#### What to produce:
Each line from the opening of the records that follow to the line with "system, resolving and" needs to be written out exactly. Add nothing.

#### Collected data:

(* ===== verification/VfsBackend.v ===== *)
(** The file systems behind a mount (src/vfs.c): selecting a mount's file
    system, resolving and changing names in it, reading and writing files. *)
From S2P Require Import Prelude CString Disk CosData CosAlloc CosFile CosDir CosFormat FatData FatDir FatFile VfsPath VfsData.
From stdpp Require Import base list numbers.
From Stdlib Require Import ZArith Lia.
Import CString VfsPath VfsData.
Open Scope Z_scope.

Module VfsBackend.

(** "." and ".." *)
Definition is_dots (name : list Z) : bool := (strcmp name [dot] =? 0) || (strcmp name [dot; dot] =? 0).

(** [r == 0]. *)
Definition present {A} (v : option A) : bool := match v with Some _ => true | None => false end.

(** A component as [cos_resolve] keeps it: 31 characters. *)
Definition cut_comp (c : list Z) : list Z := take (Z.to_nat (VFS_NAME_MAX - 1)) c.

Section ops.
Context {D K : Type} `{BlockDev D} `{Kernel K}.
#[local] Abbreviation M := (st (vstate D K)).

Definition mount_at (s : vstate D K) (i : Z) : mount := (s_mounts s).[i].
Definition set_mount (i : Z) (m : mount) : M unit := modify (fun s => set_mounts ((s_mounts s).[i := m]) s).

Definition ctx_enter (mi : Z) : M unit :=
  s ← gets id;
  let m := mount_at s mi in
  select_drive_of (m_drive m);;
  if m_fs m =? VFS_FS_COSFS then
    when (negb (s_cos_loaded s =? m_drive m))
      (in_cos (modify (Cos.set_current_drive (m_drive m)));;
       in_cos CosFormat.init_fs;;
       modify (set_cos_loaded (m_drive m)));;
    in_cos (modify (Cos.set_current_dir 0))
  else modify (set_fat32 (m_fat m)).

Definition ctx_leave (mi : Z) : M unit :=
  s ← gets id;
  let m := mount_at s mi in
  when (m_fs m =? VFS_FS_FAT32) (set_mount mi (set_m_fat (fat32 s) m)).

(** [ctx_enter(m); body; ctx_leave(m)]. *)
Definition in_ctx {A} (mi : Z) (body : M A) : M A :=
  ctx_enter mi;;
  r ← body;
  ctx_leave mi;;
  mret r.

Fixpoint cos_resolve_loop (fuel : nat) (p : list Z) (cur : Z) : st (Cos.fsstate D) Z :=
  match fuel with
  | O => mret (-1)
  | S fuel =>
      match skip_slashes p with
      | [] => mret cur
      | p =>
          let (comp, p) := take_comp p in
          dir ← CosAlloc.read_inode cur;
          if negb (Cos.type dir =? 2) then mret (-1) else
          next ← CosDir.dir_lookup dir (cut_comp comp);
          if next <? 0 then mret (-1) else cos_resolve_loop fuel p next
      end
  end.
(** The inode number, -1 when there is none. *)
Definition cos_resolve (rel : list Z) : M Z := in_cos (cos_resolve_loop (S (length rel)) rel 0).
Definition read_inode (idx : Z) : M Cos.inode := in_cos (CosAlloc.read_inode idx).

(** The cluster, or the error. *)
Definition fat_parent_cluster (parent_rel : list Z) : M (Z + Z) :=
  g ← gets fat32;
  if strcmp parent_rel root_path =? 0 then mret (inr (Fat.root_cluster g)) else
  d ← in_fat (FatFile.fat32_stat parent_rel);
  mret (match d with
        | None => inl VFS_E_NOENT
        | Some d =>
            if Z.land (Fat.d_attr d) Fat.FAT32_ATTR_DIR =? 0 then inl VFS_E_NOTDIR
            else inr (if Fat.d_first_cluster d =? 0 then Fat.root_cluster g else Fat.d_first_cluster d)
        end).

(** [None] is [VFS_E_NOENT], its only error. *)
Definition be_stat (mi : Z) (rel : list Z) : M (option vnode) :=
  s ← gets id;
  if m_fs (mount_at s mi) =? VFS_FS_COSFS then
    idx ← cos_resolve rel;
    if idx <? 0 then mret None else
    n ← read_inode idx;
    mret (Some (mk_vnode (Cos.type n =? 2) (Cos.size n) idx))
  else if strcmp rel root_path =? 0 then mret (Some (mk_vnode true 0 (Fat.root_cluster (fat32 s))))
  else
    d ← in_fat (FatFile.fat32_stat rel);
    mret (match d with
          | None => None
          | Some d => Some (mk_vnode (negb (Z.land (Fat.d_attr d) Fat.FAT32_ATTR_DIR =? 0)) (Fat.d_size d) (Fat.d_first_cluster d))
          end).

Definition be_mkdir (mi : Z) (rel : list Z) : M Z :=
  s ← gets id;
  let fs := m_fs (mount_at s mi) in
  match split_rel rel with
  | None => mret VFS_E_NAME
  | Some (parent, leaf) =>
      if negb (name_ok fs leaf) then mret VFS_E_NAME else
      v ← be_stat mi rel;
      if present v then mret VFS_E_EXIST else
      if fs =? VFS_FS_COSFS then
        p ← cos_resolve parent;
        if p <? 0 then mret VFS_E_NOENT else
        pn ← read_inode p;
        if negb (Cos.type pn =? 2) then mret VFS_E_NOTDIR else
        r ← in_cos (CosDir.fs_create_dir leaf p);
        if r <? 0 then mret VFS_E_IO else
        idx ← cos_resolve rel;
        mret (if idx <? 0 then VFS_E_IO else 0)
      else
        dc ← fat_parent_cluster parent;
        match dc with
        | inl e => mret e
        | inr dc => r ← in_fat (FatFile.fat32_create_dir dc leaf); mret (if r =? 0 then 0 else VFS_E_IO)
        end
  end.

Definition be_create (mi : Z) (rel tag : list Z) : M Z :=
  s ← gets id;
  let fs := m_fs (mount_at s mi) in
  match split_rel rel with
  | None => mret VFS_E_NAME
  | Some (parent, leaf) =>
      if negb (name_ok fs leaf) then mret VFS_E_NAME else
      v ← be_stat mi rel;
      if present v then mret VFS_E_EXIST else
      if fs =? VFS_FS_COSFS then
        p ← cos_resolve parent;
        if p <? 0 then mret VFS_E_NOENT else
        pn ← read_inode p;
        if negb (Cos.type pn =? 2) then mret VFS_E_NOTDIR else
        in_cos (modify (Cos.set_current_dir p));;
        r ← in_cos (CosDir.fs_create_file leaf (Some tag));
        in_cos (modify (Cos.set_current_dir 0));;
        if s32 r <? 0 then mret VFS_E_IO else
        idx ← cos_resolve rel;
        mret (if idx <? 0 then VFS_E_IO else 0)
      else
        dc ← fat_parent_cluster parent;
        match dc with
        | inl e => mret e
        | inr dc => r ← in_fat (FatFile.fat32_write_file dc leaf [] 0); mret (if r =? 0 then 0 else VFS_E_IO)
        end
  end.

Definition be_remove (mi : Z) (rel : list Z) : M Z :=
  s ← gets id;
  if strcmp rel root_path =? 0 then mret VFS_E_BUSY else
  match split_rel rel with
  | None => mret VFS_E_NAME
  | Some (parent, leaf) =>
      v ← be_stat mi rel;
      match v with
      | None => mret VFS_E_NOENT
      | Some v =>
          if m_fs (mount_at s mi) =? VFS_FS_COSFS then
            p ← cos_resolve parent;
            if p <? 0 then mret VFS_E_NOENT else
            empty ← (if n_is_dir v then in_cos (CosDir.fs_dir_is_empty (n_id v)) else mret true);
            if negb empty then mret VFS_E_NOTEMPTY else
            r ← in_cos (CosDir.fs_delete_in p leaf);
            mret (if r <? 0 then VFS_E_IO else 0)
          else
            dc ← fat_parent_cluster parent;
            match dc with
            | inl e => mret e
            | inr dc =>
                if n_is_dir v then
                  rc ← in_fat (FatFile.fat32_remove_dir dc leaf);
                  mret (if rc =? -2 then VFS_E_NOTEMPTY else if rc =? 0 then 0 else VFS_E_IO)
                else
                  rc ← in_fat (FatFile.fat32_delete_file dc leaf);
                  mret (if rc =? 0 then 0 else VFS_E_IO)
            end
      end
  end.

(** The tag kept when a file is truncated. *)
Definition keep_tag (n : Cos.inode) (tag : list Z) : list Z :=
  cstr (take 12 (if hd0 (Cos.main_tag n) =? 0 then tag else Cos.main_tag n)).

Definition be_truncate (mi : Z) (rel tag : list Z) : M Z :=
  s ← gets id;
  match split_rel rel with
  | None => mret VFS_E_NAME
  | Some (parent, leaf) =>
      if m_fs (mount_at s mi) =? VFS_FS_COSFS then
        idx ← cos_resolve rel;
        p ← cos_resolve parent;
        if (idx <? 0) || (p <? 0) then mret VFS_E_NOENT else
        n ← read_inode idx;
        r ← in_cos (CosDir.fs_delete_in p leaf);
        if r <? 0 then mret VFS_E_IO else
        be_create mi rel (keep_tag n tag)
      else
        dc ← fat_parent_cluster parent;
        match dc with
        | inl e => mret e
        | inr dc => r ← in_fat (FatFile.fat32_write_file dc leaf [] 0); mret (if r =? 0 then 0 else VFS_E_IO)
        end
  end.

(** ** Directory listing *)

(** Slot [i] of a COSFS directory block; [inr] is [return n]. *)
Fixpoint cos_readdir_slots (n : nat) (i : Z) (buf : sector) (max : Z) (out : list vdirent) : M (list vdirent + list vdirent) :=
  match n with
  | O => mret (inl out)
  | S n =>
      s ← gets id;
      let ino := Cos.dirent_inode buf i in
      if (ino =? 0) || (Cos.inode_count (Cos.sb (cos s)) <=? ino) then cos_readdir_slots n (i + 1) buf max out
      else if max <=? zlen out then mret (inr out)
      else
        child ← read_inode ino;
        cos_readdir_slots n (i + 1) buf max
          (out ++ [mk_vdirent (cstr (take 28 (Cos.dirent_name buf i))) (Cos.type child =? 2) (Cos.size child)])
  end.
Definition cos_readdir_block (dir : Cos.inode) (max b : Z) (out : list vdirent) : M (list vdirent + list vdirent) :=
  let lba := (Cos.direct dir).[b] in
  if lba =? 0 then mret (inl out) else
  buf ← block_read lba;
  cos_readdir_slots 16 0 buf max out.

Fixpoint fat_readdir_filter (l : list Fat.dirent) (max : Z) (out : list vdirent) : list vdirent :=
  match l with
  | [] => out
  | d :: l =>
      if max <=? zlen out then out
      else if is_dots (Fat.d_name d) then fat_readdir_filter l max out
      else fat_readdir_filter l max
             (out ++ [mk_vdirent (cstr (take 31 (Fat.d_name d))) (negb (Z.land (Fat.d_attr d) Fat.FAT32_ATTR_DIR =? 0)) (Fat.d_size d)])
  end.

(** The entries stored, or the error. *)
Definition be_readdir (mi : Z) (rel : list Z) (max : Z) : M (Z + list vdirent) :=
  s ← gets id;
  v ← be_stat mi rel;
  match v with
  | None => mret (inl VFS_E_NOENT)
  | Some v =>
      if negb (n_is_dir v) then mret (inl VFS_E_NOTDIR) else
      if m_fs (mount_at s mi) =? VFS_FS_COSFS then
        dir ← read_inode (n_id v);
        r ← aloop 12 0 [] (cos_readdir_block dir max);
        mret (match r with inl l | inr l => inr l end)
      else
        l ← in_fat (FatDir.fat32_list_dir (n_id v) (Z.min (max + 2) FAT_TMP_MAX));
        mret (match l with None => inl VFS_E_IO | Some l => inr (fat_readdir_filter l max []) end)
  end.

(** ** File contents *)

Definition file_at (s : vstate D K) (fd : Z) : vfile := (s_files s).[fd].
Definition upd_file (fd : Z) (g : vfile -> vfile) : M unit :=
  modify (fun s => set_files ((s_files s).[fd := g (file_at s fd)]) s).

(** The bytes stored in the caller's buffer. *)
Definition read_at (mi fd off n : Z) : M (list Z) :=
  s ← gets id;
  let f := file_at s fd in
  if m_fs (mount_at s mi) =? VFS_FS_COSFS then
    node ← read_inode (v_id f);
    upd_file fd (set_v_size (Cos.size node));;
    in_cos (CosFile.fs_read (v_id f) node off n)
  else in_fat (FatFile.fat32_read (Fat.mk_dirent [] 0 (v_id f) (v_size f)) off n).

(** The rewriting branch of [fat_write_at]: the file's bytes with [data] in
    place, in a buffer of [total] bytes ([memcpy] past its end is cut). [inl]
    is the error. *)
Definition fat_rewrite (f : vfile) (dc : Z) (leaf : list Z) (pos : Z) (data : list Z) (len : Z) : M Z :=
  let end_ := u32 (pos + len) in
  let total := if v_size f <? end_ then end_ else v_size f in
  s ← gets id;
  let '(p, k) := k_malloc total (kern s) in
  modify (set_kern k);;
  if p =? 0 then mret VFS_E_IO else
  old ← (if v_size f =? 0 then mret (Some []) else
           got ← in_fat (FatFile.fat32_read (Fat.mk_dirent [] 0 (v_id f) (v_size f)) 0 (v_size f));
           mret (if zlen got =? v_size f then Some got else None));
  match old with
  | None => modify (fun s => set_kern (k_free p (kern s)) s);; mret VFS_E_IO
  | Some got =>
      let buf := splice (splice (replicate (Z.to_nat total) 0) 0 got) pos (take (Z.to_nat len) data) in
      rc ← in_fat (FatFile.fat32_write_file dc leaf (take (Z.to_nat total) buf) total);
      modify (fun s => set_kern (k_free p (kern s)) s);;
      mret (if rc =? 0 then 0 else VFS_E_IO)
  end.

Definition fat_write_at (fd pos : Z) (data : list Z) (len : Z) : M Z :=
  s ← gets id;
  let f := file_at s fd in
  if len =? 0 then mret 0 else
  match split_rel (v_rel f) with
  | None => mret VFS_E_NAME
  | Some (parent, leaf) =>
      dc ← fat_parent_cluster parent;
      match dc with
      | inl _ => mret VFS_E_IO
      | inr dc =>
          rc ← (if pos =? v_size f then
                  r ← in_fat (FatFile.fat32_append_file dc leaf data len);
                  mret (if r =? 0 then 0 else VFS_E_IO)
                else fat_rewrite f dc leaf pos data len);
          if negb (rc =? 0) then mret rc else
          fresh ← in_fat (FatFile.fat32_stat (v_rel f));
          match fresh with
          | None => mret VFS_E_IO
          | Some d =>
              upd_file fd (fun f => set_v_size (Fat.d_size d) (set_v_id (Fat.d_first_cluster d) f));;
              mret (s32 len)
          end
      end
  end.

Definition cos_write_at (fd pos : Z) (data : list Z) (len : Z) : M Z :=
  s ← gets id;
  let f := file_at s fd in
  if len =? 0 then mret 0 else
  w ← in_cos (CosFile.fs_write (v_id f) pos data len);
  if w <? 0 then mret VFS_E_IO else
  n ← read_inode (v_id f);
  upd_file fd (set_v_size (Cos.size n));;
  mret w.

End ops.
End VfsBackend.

#### Task response:
(* ===== verification/VfsBackend.v ===== *)
(** The file systems behind a mount (src/vfs.c): selecting a mount's file
    system, resolving and changing names in it, reading and writing files. *)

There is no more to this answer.